Una bella notizia. Una legge di cui se ne sentiva il bisogno. Ci sono molti vecchi immobili anche nella nostra zona non utilizzati e che abbisognano di una ristrutturazione o demolizione e ricostruzione.

Il 1 Maggio è entrato in vigore il Decreto Legge n°34, del 30 aprile 2019 che, all’articolo 7, introduce gli incentivi per la valorizzazione edilizia. Si tratta di un’agevolazione fiscale che interessa le imprese di costruzione e ristrutturazione immobiliare che decidano di acquistare immobili al fine di demolirli e ricostruirli in ottica più sostenibile, per poi rivenderli.

La norma, infatti, ha lo scopo di rinnovare il patrimonio immobiliare più vecchio, per sostituirlo con edifici più ecologici, sostenibili dal punto di vista energetico ed antisismici.

Vediamo nel dettaglio di cosa stiamo parlando.

Cosa prevede l’agevolazione

Normalmente, in caso di trasferimento di un immobile da soggetto privato, o comunque senza partita IVA, ad impresa, vengono applicate imposte in modo proporzionale al valore dell’acquisto.

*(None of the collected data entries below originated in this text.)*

Lemma set_keys_different (k : JSON) (v : list JSON) (m : ScheduleIndex) :
  ForallOrdPairs different (PyDict.keys m) ->
  ForallOrdPairs different (PyDict.keys (PyDict.set key_eqb k v m)).
Proof.
  intros Hm. rewrite keys_set.
  destruct (PyDict.contains key_eqb k m) eqn:C; [exact Hm|].
  apply different_append; [exact Hm | now apply not_contained].
Qed.

Lemma add_record_shape (date game team other : JSON) (side : string)
      (m m' : ScheduleIndex) :
  add_record date game team other side m = Ok m' ->
  hashable other = true ->
  String.eqb side "home" || String.eqb side "away" = true ->
  well_shaped m ->
  well_shaped m' /\ hashable team = true.
Proof.
  intros Hadd Hother Hside [Hitems Hkeys].
  unfold add_record, contains, get, set, record in Hadd.
  destruct (hashable team) eqn:Hteam; [|discriminate]. cbn [bind] in Hadd.
  destruct (subscript date "date") as [d|e]; cbn [bind] in Hadd;
    [|destruct (PyDict.contains key_eqb team m);
      [destruct (PyDict.get key_eqb team m)|]; discriminate].
  destruct (subscript game "gameType") as [t|e]; cbn [bind] in Hadd;
    [|destruct (PyDict.contains key_eqb team m);
      [destruct (PyDict.get key_eqb team m)|]; discriminate].
  assert (Hrec : is_record (JObj [("date"%string, d); ("against"%string, other);
                                  ("location"%string, JStr side);
                                  ("type"%string, t)]) = true).
  { unfold is_record. now rewrite Hother, Hside. }
  split; [|reflexivity].
  destruct (PyDict.contains key_eqb team m).
  - destruct (PyDict.get key_eqb team m) as [played|] eqn:G; [|discriminate].
    cbn [bind] in Hadd. injection Hadd as <-.
    split; [|now apply set_keys_different].
    apply set_items; [exact Hitems|].
    unfold is_item. cbn [fst snd]. rewrite Hteam, length_app, forallb_app.
    rewrite (get_records team played m Hitems G).
    cbn [forallb List.length]. rewrite Hrec, Nat.add_comm. reflexivity.
  - injection Hadd as <-.
    split; [|now apply set_keys_different].
    apply set_items; [exact Hitems|].
    unfold is_item. cbn [fst snd forallb List.length]. now rewrite Hteam, Hrec.
Qed.

Lemma process_game_shape (game_type : string) (date game : JSON)
      (m m' : ScheduleIndex) :
  well_shaped m ->
  process_game game_type date m game = Ok m' ->
  well_shaped m'.
Proof.
  intros Hm Hrun. unfold process_game in Hrun.
  destruct (passes game_type game) as [[|]|e]; cbn [bind] in Hrun;
    [| now injection Hrun as <- | discriminate].
  destruct (team_id game "home") as [home|e]; cbn [bind] in Hrun; [|discriminate].
  destruct (team_id game "away") as [away|e]; cbn [bind] in Hrun; [|discriminate].
  destruct (add_record date game home away "home" m) as [m1|e] eqn:H1;
    [|discriminate].
  cbn [bind] in Hrun.
  assert (Haway : hashable away = true).
  { unfold add_record, contains in Hrun.
    destruct (hashable away); [reflexivity | discriminate]. }
  destruct (add_record_shape _ _ _ _ _ _ _ H1 Haway eq_refl Hm) as [Hm1 Hhome].
  exact (proj1 (add_record_shape _ _ _ _ _ _ _ Hrun Hhome eq_refl Hm1)).
Qed.

(** X13.  Whatever JSON it is given, a dictionary that the aggregation returns
    is well formed: its keys can be hashed and no two of them are equal as
    Python compares them, every list is non-empty, and every element of a
    list is a record with the members 'date', 'against', 'location' and
    'type' in this order, 'location' being 'home' or 'away' and 'against'
    a hashable value. *)
Theorem result_is_well_shaped :
  forall (schedule : JSON) (game_type : string) (games_per_team : ScheduleIndex),
    get_game_by_teams schedule game_type = Ok games_per_team ->
    forallb is_item games_per_team = true /\
    ForallOrdPairs (fun a b => key_eqb a b = false) (PyDict.keys games_per_team).
Proof.
  intros schedule game_type games_per_team Hrun.
  unfold get_game_by_teams in Hrun.
  destruct (iterate schedule) as [dates|e]; cbn [bind] in Hrun; [|discriminate].
  apply (for_each_invariant _ _ well_shaped (process_date game_type) dates)
    with (acc := []); [| split; [reflexivity | constructor] | exact Hrun].
  intros acc date acc' Hacc Hdate. unfold process_date in Hdate.
  destruct (subscript date "games") as [listed|e]; cbn [bind] in Hdate;
    [|discriminate].
  destruct (iterate listed) as [games|e]; cbn [bind] in Hdate; [|discriminate].
  apply (for_each_invariant _ _ well_shaped (process_game game_type date) games)
    with (acc := acc); [| exact Hacc | exact Hdate].
  intros acc0 game acc1 Hacc0. now apply process_game_shape.
Qed.

Lemma result_is_well_shaped_witness :
  get_game_by_teams sample2.docstring_dates "all" =
  Ok [ (JNum 15, [ JObj [ ("date", JStr "2022-10-12"); ("against", JNum 6);
                          ("location", JStr "home"); ("type", JStr "R") ] ]);
       (JNum 6, [ JObj [ ("date", JStr "2022-10-12"); ("against", JNum 15);
                         ("location", JStr "away"); ("type", JStr "R") ] ]) ]%string
  /\
  ForallOrdPairs (fun a b => key_eqb a b = false) [JNum 15; JNum 6].
Proof.
  split; [reflexivity|].
  exact (proj2 (result_is_well_shaped sample2.docstring_dates "all" _ eq_refl)).
Defined.
End Shape.

(** ** The total of the table *)

Section Total.
Import nhl_api app view.

Lemma list_sum_perm (l l' : list nat) : Permutation l l' -> list_sum l = list_sum l'.
Proof. induction 1; simpl; lia. Qed.

Lemma data_total (kvs : list (Z * list TeamGameRecord)) (data : list Row) :
  Forall2
    (fun kv row =>
       PyDict.get String.eqb (str (fst kv)) TEAM_ABBR = Some (team row) /\
       game_count row = List.length (snd kv))
    kvs data ->
  list_sum (map game_count data) =
  list_sum (map (fun kv => List.length (snd kv)) kvs).
Proof.
  induction 1 as [|kv row kvs rows [_ Hcount] _ IH]; cbn [map list_sum];
    [reflexivity|].
  rewrite Hcount. simpl. now rewrite IH.
Qed.

Lemma filter_total (p : Z * list TeamGameRecord -> bool)
      (kvs : list (Z * list TeamGameRecord)) :
  list_sum (map (fun kv => List.length (snd kv)) (filter p kvs)) <=
  list_sum (map (fun kv => List.length (snd kv)) kvs).
Proof.
  induction kvs as [|kv kvs IH]; simpl; [lia|].
  destruct (p kv); simpl; lia.
Qed.

Lemma filter_all (A : Type) (p : A -> bool) (l : list A) :
  (forall x, In x l -> p x = true) -> filter p l = l.
Proof.
  induction l as [|x l IH]; intros H; simpl; [reflexivity|].
  rewrite (H x (or_introl eq_refl)). f_equal. apply IH.
  intros y Hy. apply H. now right.
Qed.

(** X14.  The counts of a table add up to at most twice the number of matching
    games, each game being counted for its two teams, and to exactly
    twice that number when every team of the aggregation is in the
    directory. *)
Theorem table_total :
  forall (schedule : list DateGroup) (game_type : string)
         (rows : list Row) (highest_count lowest_count : nat),
    update_table schedule game_type =
    Ok (DataTable rows highest_count lowest_count) ->
    list_sum (map game_count rows) <= 2 * matching_games schedule game_type /\
    ((forall team,
         In team (PyDict.keys (get_game_by_teams schedule game_type)) ->
         in_directory team = true) ->
     list_sum (map game_count rows) = 2 * matching_games schedule game_type).
Proof.
  intros schedule game_type rows highest_count lowest_count Htable.
  destruct (build_data_rows TEAM_ABBR
              (PyDict.items (get_game_by_teams schedule game_type)))
    as (data & Hdata & Hrows).
  unfold update_table, make_data in Htable. rewrite Hdata in Htable.
  cbn [bind] in Htable.
  destruct (make_table_rows _ _ _ _ Htable) as [-> _].
  rewrite <- (list_sum_perm _ _
                (Permutation_map game_count (sort_reverse_perm Row game_count data))).
  rewrite (data_total _ _ Hrows).
  assert (Htotal : list_sum (map (fun kv : Z * list TeamGameRecord =>
                                    List.length (snd kv))
                                 (PyDict.items (get_game_by_teams schedule game_type)))
                   = 2 * matching_games schedule game_type).
  { fold (total_records (get_game_by_teams schedule game_type)).
    rewrite get_game_by_teams_steps, total_records_steps. reflexivity. }
  split.
  - rewrite <- Htotal. apply filter_total.
  - intros Hall. rewrite filter_all; [exact Htotal|].
    intros [k v] Hin. apply Hall.
    unfold PyDict.keys. change k with (fst (k, v)). now apply in_map.
Qed.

Con questa norma le imprese di costruzione o ristrutturazione di immobili potranno beneficiare di imposta di registro, imposta ipotecaria ed imposta catastale ad un valore fisso di 200€ ciascuna anziché pagare l’imposta di registro al 9% sul valore catastale dell’immobile. Si tratta a conti fatti di una bella differenza!!

Ovviamente, per poter usufruire dell’incentivo le imprese dovranno rispettare dei requisiti:

  • entro i successivi 10 anni dovranno provvedere alla demolizione, ricostruzione e alienazione dell’immobile acquisito;
  • la ricostruzione dovrà avvenire in modo coerente con le normative antisismiche;
  • il nuovo edificio dovrà rispettare la sostenibilità ambientale, ottenendo una classe energetica A o B.

L’agevolazione è prevista anche in caso di variazione della volumetria dell’edificio preesistente, a patto che questa sia in linea con le normative urbanistiche locali.

Durata e oggetto dell’agevolazione

L’incentivo, al fine di verificare l’interesse rispetto al tema del rinnovo immobiliare, avrà una durata di circa 2 anni, ovvero può essere richiesto fino al 31 dicembre 2021.

Gli immobili oggetto della norma sono i fabbricati nel loro complesso, non necessariamente aventi destinazione d’uso residenziale, mentre sono escluse le singole unità immobiliari.
Questi dovranno essere demoliti e ricostruiti entro il termine previsto.

Se l’impresa non rispetta i patti?

Qualora l’impresa costruttrice o di ristrutturazione che avesse goduto dell’agevolazione non dovesse rispettare le prescrizioni della norma, questa dovrà:

  • versare le imposte di registro, catastale ed ipotecaria in misura ordinaria;
  • versare una sanzione del 30% del valore delle imposte;
  • pagare gli interessi di mora a decorrere dall’acquisto dell’immobile.
    In pratica pagherà le imposte che ci sarebbero state senza agevolazione, ma con maggiorazione della sanzione ed interessi.

Interesse per il rinnovo in chiave ecologica

Come per altre agevolazioni statali in favore della sostenibilità edilizia ed energetica, anche questa norma si propone di migliorare il patrimonio immobiliare italiano, spesso vecchio ed inadatto alla richiesta di sicurezza sismica e di efficienza energetica di cui il paese ha bisogno.

Queste manovre, oltre ad avere l’obiettivo di far risparmiare in termini economici nel lungo periodo, ricercano anche la diminuzione dell’impatto dell’abitare sull’ambiente in termini globali.
Speriamo quindi che le colgano in molti.